▶ _Your assignment_: The line with "let n := Z.of_nat (List.length l) in", the line with "(forall u, sb_downloadUrl v = Some u ->", and all lines between them in the material below: return these exactly, and no others.

▶ _Records to use_:
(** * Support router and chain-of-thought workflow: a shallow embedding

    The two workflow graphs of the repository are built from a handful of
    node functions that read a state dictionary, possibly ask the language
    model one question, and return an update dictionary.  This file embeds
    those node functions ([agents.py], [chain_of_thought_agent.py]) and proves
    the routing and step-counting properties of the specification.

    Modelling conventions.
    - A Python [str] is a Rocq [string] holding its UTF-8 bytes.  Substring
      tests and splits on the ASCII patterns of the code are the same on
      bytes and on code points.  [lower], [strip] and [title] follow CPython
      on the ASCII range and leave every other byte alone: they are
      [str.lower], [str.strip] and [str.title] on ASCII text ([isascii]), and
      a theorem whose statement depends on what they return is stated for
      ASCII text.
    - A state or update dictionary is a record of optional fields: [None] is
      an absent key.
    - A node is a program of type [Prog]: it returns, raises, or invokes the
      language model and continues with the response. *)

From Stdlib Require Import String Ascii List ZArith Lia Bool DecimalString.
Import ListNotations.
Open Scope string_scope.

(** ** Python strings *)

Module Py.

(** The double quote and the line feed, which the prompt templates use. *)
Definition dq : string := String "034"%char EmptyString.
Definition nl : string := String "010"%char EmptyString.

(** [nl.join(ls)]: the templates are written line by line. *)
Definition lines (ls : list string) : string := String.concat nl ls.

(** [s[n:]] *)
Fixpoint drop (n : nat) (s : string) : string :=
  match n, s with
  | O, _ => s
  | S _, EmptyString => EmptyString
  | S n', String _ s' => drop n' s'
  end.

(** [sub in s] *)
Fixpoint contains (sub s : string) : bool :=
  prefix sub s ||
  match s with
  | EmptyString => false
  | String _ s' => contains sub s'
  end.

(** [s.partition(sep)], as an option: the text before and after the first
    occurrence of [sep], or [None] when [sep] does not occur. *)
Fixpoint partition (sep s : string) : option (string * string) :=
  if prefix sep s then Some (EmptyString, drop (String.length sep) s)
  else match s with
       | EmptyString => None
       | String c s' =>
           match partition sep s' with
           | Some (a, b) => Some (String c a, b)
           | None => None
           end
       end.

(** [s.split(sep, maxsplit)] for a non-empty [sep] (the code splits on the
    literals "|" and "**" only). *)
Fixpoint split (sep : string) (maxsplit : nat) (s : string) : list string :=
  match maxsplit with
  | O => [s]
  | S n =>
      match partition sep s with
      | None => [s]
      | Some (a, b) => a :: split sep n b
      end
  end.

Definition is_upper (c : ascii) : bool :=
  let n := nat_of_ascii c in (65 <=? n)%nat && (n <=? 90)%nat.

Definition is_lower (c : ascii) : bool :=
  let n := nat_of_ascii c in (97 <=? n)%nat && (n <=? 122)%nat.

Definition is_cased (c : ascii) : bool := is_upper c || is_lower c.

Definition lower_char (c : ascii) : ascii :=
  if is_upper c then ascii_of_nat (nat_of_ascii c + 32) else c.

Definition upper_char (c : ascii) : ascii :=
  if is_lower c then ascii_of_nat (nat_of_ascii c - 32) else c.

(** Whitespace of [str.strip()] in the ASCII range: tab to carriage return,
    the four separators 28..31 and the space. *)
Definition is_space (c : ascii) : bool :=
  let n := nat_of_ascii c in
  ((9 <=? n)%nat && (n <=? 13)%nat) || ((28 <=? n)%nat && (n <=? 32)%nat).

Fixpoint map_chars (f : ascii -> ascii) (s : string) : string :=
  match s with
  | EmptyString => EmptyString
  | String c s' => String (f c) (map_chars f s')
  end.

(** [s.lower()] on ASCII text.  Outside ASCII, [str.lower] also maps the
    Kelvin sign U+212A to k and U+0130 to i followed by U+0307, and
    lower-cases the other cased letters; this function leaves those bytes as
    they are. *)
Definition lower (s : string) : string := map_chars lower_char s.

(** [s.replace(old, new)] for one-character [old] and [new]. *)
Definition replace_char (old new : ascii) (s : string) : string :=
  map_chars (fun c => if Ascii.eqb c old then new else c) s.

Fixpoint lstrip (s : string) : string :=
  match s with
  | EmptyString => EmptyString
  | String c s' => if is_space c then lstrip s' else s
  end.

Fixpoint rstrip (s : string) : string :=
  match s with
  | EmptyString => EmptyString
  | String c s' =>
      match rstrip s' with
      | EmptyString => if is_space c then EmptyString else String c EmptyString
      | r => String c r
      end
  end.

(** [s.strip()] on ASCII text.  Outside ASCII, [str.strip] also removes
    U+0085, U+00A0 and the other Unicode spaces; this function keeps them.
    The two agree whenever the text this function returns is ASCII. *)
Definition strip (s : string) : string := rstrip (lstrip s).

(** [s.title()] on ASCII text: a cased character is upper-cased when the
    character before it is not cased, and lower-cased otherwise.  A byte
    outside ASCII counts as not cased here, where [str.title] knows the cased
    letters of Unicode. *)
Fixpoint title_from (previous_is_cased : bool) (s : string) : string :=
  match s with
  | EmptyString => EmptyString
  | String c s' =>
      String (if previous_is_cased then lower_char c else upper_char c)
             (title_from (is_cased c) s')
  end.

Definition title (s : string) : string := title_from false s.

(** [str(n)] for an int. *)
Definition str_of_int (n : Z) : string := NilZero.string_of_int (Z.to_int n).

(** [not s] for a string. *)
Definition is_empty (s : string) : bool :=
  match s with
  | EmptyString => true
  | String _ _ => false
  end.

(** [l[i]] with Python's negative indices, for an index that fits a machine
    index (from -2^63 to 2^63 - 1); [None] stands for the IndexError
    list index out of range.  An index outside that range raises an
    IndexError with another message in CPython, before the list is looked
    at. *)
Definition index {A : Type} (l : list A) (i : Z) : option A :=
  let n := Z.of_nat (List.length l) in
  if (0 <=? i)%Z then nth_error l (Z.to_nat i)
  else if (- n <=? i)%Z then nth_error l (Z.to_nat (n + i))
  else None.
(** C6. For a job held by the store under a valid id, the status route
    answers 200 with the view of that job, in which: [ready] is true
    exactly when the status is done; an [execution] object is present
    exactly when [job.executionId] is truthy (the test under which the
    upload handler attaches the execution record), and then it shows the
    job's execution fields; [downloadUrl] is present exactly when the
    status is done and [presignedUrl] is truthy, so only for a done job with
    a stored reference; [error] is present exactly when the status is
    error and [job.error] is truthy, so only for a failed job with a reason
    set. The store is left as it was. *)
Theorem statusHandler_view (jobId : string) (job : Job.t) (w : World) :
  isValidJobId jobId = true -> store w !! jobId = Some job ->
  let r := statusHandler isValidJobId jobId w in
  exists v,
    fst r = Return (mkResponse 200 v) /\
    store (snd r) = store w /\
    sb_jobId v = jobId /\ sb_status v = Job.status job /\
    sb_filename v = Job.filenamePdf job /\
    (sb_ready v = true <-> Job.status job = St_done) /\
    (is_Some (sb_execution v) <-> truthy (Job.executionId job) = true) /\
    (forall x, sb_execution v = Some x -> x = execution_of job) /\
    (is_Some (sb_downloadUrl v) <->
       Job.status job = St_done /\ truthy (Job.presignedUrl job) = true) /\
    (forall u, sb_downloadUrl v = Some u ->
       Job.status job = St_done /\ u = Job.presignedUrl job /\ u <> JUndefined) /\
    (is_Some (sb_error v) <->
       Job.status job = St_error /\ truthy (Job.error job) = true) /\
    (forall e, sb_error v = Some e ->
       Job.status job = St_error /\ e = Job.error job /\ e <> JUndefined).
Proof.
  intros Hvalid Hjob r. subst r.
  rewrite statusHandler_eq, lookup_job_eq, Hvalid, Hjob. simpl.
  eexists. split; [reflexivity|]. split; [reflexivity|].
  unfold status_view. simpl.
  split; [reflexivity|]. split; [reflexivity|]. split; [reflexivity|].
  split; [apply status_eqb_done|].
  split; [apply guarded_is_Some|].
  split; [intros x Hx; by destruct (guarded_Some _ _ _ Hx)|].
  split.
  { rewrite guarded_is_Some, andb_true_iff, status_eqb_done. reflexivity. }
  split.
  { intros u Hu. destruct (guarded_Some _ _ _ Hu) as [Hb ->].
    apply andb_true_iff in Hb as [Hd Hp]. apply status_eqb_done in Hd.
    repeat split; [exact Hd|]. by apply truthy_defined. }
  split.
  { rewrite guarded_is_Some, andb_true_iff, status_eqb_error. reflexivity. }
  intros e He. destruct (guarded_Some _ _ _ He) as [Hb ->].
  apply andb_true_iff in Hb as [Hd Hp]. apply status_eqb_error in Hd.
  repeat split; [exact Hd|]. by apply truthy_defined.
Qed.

▶ _Solved exercise_:
  let n := Z.of_nat (List.length l) in
  if (0 <=? i)%Z then nth_error l (Z.to_nat i)
  else if (- n <=? i)%Z then nth_error l (Z.to_nat (n + i))
  else None.
(** C6. For a job held by the store under a valid id, the status route
    answers 200 with the view of that job, in which: [ready] is true
    exactly when the status is done; an [execution] object is present
    exactly when [job.executionId] is truthy (the test under which the
    upload handler attaches the execution record), and then it shows the
    job's execution fields; [downloadUrl] is present exactly when the
    status is done and [presignedUrl] is truthy, so only for a done job with
    a stored reference; [error] is present exactly when the status is
    error and [job.error] is truthy, so only for a failed job with a reason
    set. The store is left as it was. *)
Theorem statusHandler_view (jobId : string) (job : Job.t) (w : World) :
  isValidJobId jobId = true -> store w !! jobId = Some job ->
  let r := statusHandler isValidJobId jobId w in
  exists v,
    fst r = Return (mkResponse 200 v) /\
    store (snd r) = store w /\
    sb_jobId v = jobId /\ sb_status v = Job.status job /\
    sb_filename v = Job.filenamePdf job /\
    (sb_ready v = true <-> Job.status job = St_done) /\
    (is_Some (sb_execution v) <-> truthy (Job.executionId job) = true) /\
    (forall x, sb_execution v = Some x -> x = execution_of job) /\
    (is_Some (sb_downloadUrl v) <->
       Job.status job = St_done /\ truthy (Job.presignedUrl job) = true) /\
    (forall u, sb_downloadUrl v = Some u ->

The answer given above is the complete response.